Data Block Start
(* ===== verification/_CoqProject ===== *)
-Q . S2P
Prelude.v
Queue.v
MsgQueue.v
Message.v
Datafile.v
Receiver.v
Sender.v
SenderWorker.v
Pipeline.v
Conf.v
Logmain.v
TlogTime.v
TlogRing.v
TlogRoot.v
TlogFile.v
TlogWork.v
TlogNotify.v
TlogInit.v
TlogStream.v
TlogFork.v
SyscallHook.v
SyscallModule.v
KList.v
Kprobe.v
KprobeNet.v
Rtnl.v
UserNetlink.v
Data Block End
Write out each entry once more, exactly as it was given.

> _Finished exercise_:
(* ===== verification/_CoqProject ===== *)
-Q . S2P
Prelude.v
Queue.v
MsgQueue.v
Message.v
Datafile.v
Receiver.v
Sender.v
SenderWorker.v
Pipeline.v
Conf.v
Logmain.v
TlogTime.v
TlogRing.v
TlogRoot.v
TlogFile.v
TlogWork.v
TlogNotify.v
TlogInit.v
TlogStream.v
TlogFork.v
SyscallHook.v
SyscallModule.v
KList.v
Kprobe.v
KprobeNet.v
Rtnl.v
UserNetlink.v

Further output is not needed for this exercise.